A 181 percent increase, to $5,537 from $1,972 the year before, for John Hutelin, a pilot who lives in Plantation.

He said he has never filed a claim in the 25 years that he has been insured by State Farm and he now plans to drop his automobile policy with the company as well.

Hutelin said the insurer said the increase is partly due to an inspection the company did of his home that found the concrete walls include some wood. He said since the walls are all concrete, the company is referring to three wood gables at the ends of his home.

A 166 percent increase to $6,575 from $2,474 for Steven, a retiree in Coral Springs resident. He said he spoke with his agent, who said the company is “playing catch up” after being denied rate increases in years past.

“How can State Farm justify” it? he asked McCarty in an email. “That’s outrageous.”

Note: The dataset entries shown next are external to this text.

(** ** What each extension gets *)








(** X23: [extractTarBz2] writes the output of [bzcat] to the temporary file
    and never removes it: whether [bzcat] fails, [tar] fails or both
    succeed, the temporary file is on disk afterwards with that output; a
    failing [bzcat] raises before [tar] is run, and the call succeeds
    exactly when both commands do. *)
Theorem extractTarBz2_temp_file (env : Env) (tarPath folder : string)
    (content : bytes) (w : World) :
  let result := extractTarBz2 env tarPath folder w in
  let outcome := bzcat env content in
  fs w !! tarPath = Some (File content) ->
  (forall c, fs w !! folder <> Some (File c)) ->
  fs w !! tempFile env <> Some Dir ->
  isWithin folder (tempFile env) = false ->
  fs result.2 !! tempFile env = Some (File outcome.2) /\
  (outcome.1 = false -> result.1 = Err (AssertionFailed "failed bzcat")) /\
  (result.1 = Ok tt <->
   outcome.1 = true /\ tarEntries env xvf outcome.2 <> None).
Proof.
  intros result outcome Hfile Hfolder Htmp Hout. subst result outcome.
  rewrite (extractTarBz2_run env tarPath folder content w Hfile Hfolder Htmp Hout).
  cbv zeta. destruct (bzcat env content) as [success output]. cbn [fst snd].
  destruct success.
  - destruct (tarEntries env xvf output) as [entries|]; cbn [fst snd setFs fs].
    + rewrite (lookup_writeEntries_outside _ _ _ _ Hout), lookup_insert_eq.
      split; [reflexivity|]. split; [discriminate|].
      split; [intros _; split; [reflexivity|discriminate]|reflexivity].
    + rewrite lookup_insert_eq.
      split; [reflexivity|]. split; [discriminate|].
      split; [discriminate|]. now intros [_ []].
  - cbn [fst snd setFs fs]. rewrite lookup_insert_eq.
    split; [reflexivity|]. split; [reflexivity|].
    split; [discriminate|]. intros [[=] _].
Qed.

Lemma extractTarBz2_temp_file_witness :
  fs (extractTarBz2 Scenario.env "/cache/firefox/nightly.tar.bz2"
        "/cache/firefox/linux-141.0a1" Scenario.defaultNamed).2
    !! "/tmp/archive.tar" = Some (File (concat Scenario.xzPayload)).
Proof.
  apply (extractTarBz2_temp_file Scenario.env "/cache/firefox/nightly.tar.bz2"
           "/cache/firefox/linux-141.0a1" (concat Scenario.xzPayload)
           Scenario.defaultNamed).
  - reflexivity.
  - intros c. vm_compute. discriminate.
  - vm_compute. discriminate.
  - reflexivity.
Defined.

(** ** Installed revisions, once more *)

Lemma childName_plain (dir path name : string) :
  childName dir path = Some name ->
  name <> EmptyString /\ Js.includes name "/" = false.
Proof.
  unfold childName. destruct (stripPrefix _ path) as [rest|]; [|discriminate].
  destruct (String.eqb_spec rest EmptyString) as [|Hne]; [discriminate|].
  destruct (Js.includes rest "/") eqn:E; [discriminate|].
  intros [= <-]. now split.
Qed.

Lemma listDir_spec (dir name : string) (fs : FileSystem) :
  In name (listDir dir fs) <->
  is_Some (fs !! pathJoin [dir; name]) /\
  name <> EmptyString /\ Js.includes name "/" = false.
Proof.
  split.
  - intros Hin. split; [now apply elem_of_listDir|].
    unfold listDir in Hin. apply list_elem_of_In, list_elem_of_omap in Hin
      as (path & _ & Hchild).
    now apply childName_plain in Hchild.
  - intros ([node Hnode] & Hne & Hslash).
    apply list_elem_of_In, list_elem_of_omap.
    exists (pathJoin [dir; name]). split.
    + apply list_elem_of_In, in_map_iff. exists (pathJoin [dir; name], node).
      split; [reflexivity|]. now apply list_elem_of_In, elem_of_map_to_list.
    + unfold childName. rewrite pathJoin_two.
      replace (dir +:+ String "/" name) with ((dir +:+ "/") +:+ name)
        by now rewrite append_assoc.
      rewrite stripPrefix_append, Hslash.
      now apply String.eqb_neq in Hne as ->.
Qed.

Lemma platformName_plain (platform : Platform) :
  platformName platform <> EmptyString /\
  Js.includes (platformName platform) "/" = false.
Proof. destruct platform; split; (discriminate || reflexivity). Qed.

Lemma folderName_slash (platform : Platform) (revision : string) :
  Js.includes (platformName platform +:+ "-" +:+ revision) "/" =
  Js.includes revision "/".
Proof.
  rewrite includes_append, (proj2 (platformName_plain platform)).
  change ("-" +:+ revision) with (String "-" revision).
  now rewrite includes_cons.
Qed.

Christina Huff, from McCarty’s office, replied to him in an email, saying regulators only approve rates that insurers can justify: “The Office is required to make sure that rates are not excessive, inadequate or unfairly discriminatory prior to approving the rate. Florida Statutes dictates the method by which our actuaries and analysts review rate filings.”

State Farm Florida made a list released this week of the top four weakest large insurers in the state, with a “D” or “weak” rating from Weiss Ratings, which assesses the financial health of insurers. The Florida company’s premiums didn’t keep pace with claims and other expenses to the tune of $187 million in 2010, said Gavin Magor, a senior financial analyst with Weiss, which does not accept payments from the companies it rates – unlike most rating agencies. The company sent $445 million of the $980 million it collected in premiums to reinsurers, including $215 million to its parent company, Magor said.

The insurer’s parent company, State Farm Mutual, made Weiss Rating’s list of the top four strongest large insurers. The ratings are based on how much money the insurers have in reserves and their profit margins, risk factors, stability and other issues.